A defense against Meltdown, which can be exploited by malicious apps to access information from the kernel’s memory, was included in macOS 10.13.2, iOS 11.2 and tvOS 11.2, which were released in early December.
“We continue to develop and test further mitigations within the operating system for the Spectre techniques, and will release them in upcoming updates of iOS, macOS, tvOS, and watchOS,” Apple said.
Word Feature Can Be Abused to Steal Credentials
Security researchers from Rhino Security Labs have found that a little-known Microsoft Word feature can be abused to phish credentials and automatically steal NTLMv2 authentication hashes.
The feature is called subDoc and allows users to load information from one document directly into the body of another document. It is supported in all Microsoft Word versions since 2007.

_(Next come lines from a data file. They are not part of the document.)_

(** The body of the loop of [process_tour]. *)
Definition process_stop (tour_path : Path) (voice : string) (overwrite : bool)
           (stop : json) : M (option bool) :=
  stop_id ← lift (getitem stop "id");
  stop_name ← lift (getitem stop "name");
  script ← lift (getitem stop "script");
  audio_file ← lift (get_audio_file stop stop_id);
  output_path ← lift (output_path_of tour_path audio_file);
  generate_unless_present voice overwrite stop_id stop_name script output_path.

(** [for stop in stops: body], where the body may return from the
    function. *)
Fixpoint for_each (body : json -> M (option bool)) (stops : list json)
  : M (option bool) :=
  match stops with
  | [] => mret None
  | stop :: rest =>
      r ← body stop;
      match r with
      | Some b => mret (Some b)
      | None => for_each body rest
      end
  end.

(** [process_tour(tour_folder, voice, overwrite)] *)
Definition process_tour (tour_folder : string) (voice : string)
           (overwrite : bool) : M bool :=
  let tour_path := parse tour_folder in
  let tour_json_path := tour_path // "tour.json" in
  present ← path_exists tour_json_path;
  if negb present then
    print (PrintTourNotFound tour_folder);;
    mret false
  else
    text ← read_text tour_json_path;
    tour ← json_load text;
    name ← lift (getitem tour "name");
    print (PrintProcessing name);;
    print (PrintVoice voice);;
    stops ← lift (getitem tour "stops");
    count ← lift (len stops);
    print (PrintStops count);;
    let audio_dir := tour_path // "audio" in
    mkdir_exist_ok audio_dir;;
    stops ← lift (getitem tour "stops");
    items ← lift (iter stops);
    r ← for_each (process_stop tour_path voice overwrite) items;
    match r with
    | Some b => mret b
    | None => print (PrintComplete audio_dir);; mret true
    end.

(** Lines 145-150 of [update_tour_durations]: the audio file of a stop. *)
Definition audio_path_of (tour_path : Path) (stop : json) : result (string * Path) :=
  found ← get stop "audioFile";
  stop_id ← getitem stop "id";
  number ← format_02d stop_id;
  match default (JStr ("audio/" +:+ number +:+ "-stop.mp3")) found with
  | JStr audio_file =>
      if String.prefix "audio/" audio_file
      then Ok (audio_file, tour_path // audio_file)
      else Ok (audio_file, tour_path // "audio" // audio_file)
  | _ => Raise AttributeError
  end.

(** [int(MP3(str(audio_path)).info.length)] *)
Definition read_duration (audio_path : Path) : M Z :=
  bytes ← read_text audio_path;
  seconds ← lift (mutagen_length bytes);
  mret (int_of_float seconds).

(** The body of the loop of [update_tour_durations]: the stop as the body
    leaves it, and whether the body set [updated]. *)
Definition update_stop (tour_path : Path) (stop : json) : M (json * bool) :=
  resolved ← lift (audio_path_of tour_path stop);
  let audio_file := resolved.1 in
  let audio_path := resolved.2 in
  present ← path_exists audio_path;
  if (present : bool) then
    try_except
      (duration ← read_duration audio_path;
       recorded ← lift (get stop "audioDuration");
       if ne_int recorded duration
       then mret (setitem stop "audioDuration" (JInt duration), true)
       else mret (stop, false))
      (fun e => print (PrintWarning audio_file (exn_message e));;
                mret (stop, false))
  else mret (stop, false).

(** The loop: the stops as mutated, and the flag [updated]. *)
Fixpoint update_stops (tour_path : Path) (stops : list json)
  : M (list json * bool) :=
  match stops with
  | [] => mret ([], false)
  | stop :: rest =>
      first ← update_stop tour_path stop;
      others ← update_stops tour_path rest;
      mret (first.1 :: others.1, first.2 || others.2)
  end.

(** The value of [tour['stops']] after the loop: only the items of a list
    are objects that the loop can have mutated. *)
Definition with_items (stops : json) (items : list json) : json :=
  match stops with
  | JArr _ => JArr items
  | _ => stops
  end.

(** [update_tour_durations(tour_folder)] *)
Definition update_tour_durations (tour_folder : string) : M unit :=
  if negb mutagen_installed then
    print PrintInstallNote
  else
    let tour_path := parse tour_folder in
    let tour_json_path := tour_path // "tour.json" in
    text ← read_text tour_json_path;
    tour ← json_load text;
    stops ← lift (getitem tour "stops");
    items ← lift (iter stops);
    looped ← update_stops tour_path items;
    let items' := looped.1 in
    let updated : bool := looped.2 in
    if updated then
      write_text tour_json_path
                 (Json.dumps (setitem tour "stops" (with_items stops items')));;
      print PrintUpdated
    else mret tt.

End Script.


(** ** The behaviour in the words of the specification *)

(** The audio file of a stop with identifier [stop_id] and optional explicit
    [audioFile]: the explicit name if there is one, else the default made of
    the identifier in two digits; a name that starts with the audio folder is
    joined to the tour folder, any other to its audio subdirectory. *)
Definition spec_audio_file (stop_id : Z) (audio_file : option string) : string :=
  default ("audio/" +:+ format_02d_int stop_id +:+ "-stop.mp3") audio_file.

Definition spec_audio_path (tour_path : Path) (stop_id : Z)
           (audio_file : option string) : Path :=
  let name := spec_audio_file stop_id audio_file in
  if String.prefix "audio/" name then tour_path // name
  else tour_path // "audio" // name.

(** The second component of a result. *)
Definition result_snd {A B} (r : result (A * B)) : result B :=
  match r with
  | Ok ab => Ok ab.2
  | Raise e => Raise e
  end.

(** The file system once [audio_dir.mkdir(exist_ok=True)] has succeeded. *)
Definition with_audio_dir (audio_dir : Path) (fs : gmap Path node)
  : gmap Path node :=
  match fs !! audio_dir with
  | None => <[audio_dir := Dir]> fs
  | Some _ => fs
  end.

(** The file system after a synthesis call that failed, leaving what it had
    written so far. *)
Definition with_partial (p : Path) (partial : option string)
           (fs : gmap Path node) : gmap Path node :=
  match partial with
  | Some bytes => <[p := File bytes]> fs
  | None => fs
  end.

(** What [process_tour] makes of the result of its loop. *)
Definition loop_result (r : result (option bool)) : result bool :=
  match r with
  | Ok (Some b) => Ok b
  | Ok None => Ok true
  | Raise e => Raise e
  end.

(** What [process_tour] prints after its loop. *)
Definition loop_epilogue (audio_dir : Path) (r : result (option bool))
  : list event :=
  match r with
  | Ok None => [PrintComplete audio_dir]
  | _ => []
  end.

(** The trace [t] has a synthesis call for [stop]: its script, sent to its
    audio path. *)
Definition synthesised (tour_path : Path) (voice : string) (t : list event)
           (stop : json) : Prop :=
  exists script audio_file p,
    getitem stop "script" = Ok script /\
    audio_path_of tour_path stop = Ok (audio_file, p) /\
    Synthesis script p voice ∈ t.


(** *** Durations, in the words of the specification *)

Section Durations.

Variable mutagen_length : string -> result Q.
Variable fs : gmap Path node.
Variable tour_path : Path.

(** The duration recorded in a stop, if any. *)
Definition recorded_duration (stop : json) : option json :=
  match stop with
  | JObj kv => assoc "audioDuration" kv
  | _ => None
  end.

(** The actual duration of the file at [p] in whole seconds: none when there
    is no such file, an error when it cannot be read. *)
Definition measured (p : Path) : option (result Z) :=
  match fs !! p with
  | None => None
  | Some Dir => Some (Raise IsADirectoryError)
  | Some (File bytes) =>
      Some (match mutagen_length bytes with
            | Ok seconds => Ok (int_of_float seconds)
            | Raise e => Raise e
            end)
  end.

(** The actual duration of the stop's audio file, when it can be read. *)
Definition actual_duration (stop : json) : option Z :=
  match audio_path_of tour_path stop with
  | Ok (_, p) =>
      match measured p with
      | Some (Ok d) => Some d
      | _ => None
      end
  | Raise _ => None
  end.

(** The stop's actual duration differs from the recorded one. *)
Definition duration_differs (stop : json) : bool :=
  match actual_duration stop with
  | Some d => ne_int (recorded_duration stop) d
  | None => false
  end.

(** The stop with its duration corrected where it differs. *)
Definition corrected_stop (stop : json) : json :=
  match actual_duration stop with
  | Some d =>
      if ne_int (recorded_duration stop) d
      then setitem stop "audioDuration" (JInt d)
      else stop
  | None => stop
  end.

(** The warning for a stop whose audio file is there but unreadable. *)
Definition duration_warning (stop : json) : list event :=
  match audio_path_of tour_path stop with
  | Ok (audio_file, p) =>
      match measured p with
      | Some (Raise e) => [PrintWarning audio_file (exn_message e)]
      | _ => []
      end
  | Raise _ => []
  end.


End Durations.



(** ** Audio files written by a run *)

#[export] Instance node_eq_dec : EqDecision node.
Proof. solve_decision. Defined.

(** The paths that hold a file after the run and held nothing before it. *)
Definition new_files (before after : gmap Path node) : gset Path :=
  dom (filter (fun entry => before !! entry.1 = None /\ entry.2 <> Dir) after).

(** A stop with the integer identifier [z] and no explicit audio file. *)
Definition default_stop (stop : json) (z : Z) : Prop :=
  exists kv stop_name script,
    stop = JObj kv /\ assoc "id" kv = Some (JInt z) /\
    assoc "name" kv = Some stop_name /\ assoc "script" kv = Some script /\
    assoc "audioFile" kv = None.

(** The default audio file of the stop numbered [z]. *)
Definition default_audio (tour_path : Path) (z : Z) : Path :=
  tour_path // ("audio/" +:+ format_02d_int z +:+ "-stop.mp3").

(** Every character of the string passes the test. *)
Fixpoint all_chars (test : ascii -> bool) (s : string) : bool :=
  match s with
  | EmptyString => true
  | String c rest => test c && all_chars test rest
  end.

The Rhino researchers found that subDoc can be used to display a credible Windows-style authentication prompt that could trick users into inputting their login credentials. A very similar phishing technique has been used in the past through another Word feature called attachedTemplate.
However, it turns out that subDoc can load content from a document hosted on a remote server on the internet and this can be used to force the document to make an SMB request when opened.
“We’ve found some organizations are not filtering egress SMB requests, and therefore would leak the NTLMv2 hash in the initial SMB request,” Rhino researcher Hector Monsegur said in a blog post.
Monsegur has created a proof-of-concept tool called the SubDoc Injector that can be used to include a user-defined URL into a parent document so that an SMB request is triggered when the document is opened. The attacker the only has to run a listener program on the remote server in order to harvest the NTLMv2 hashes.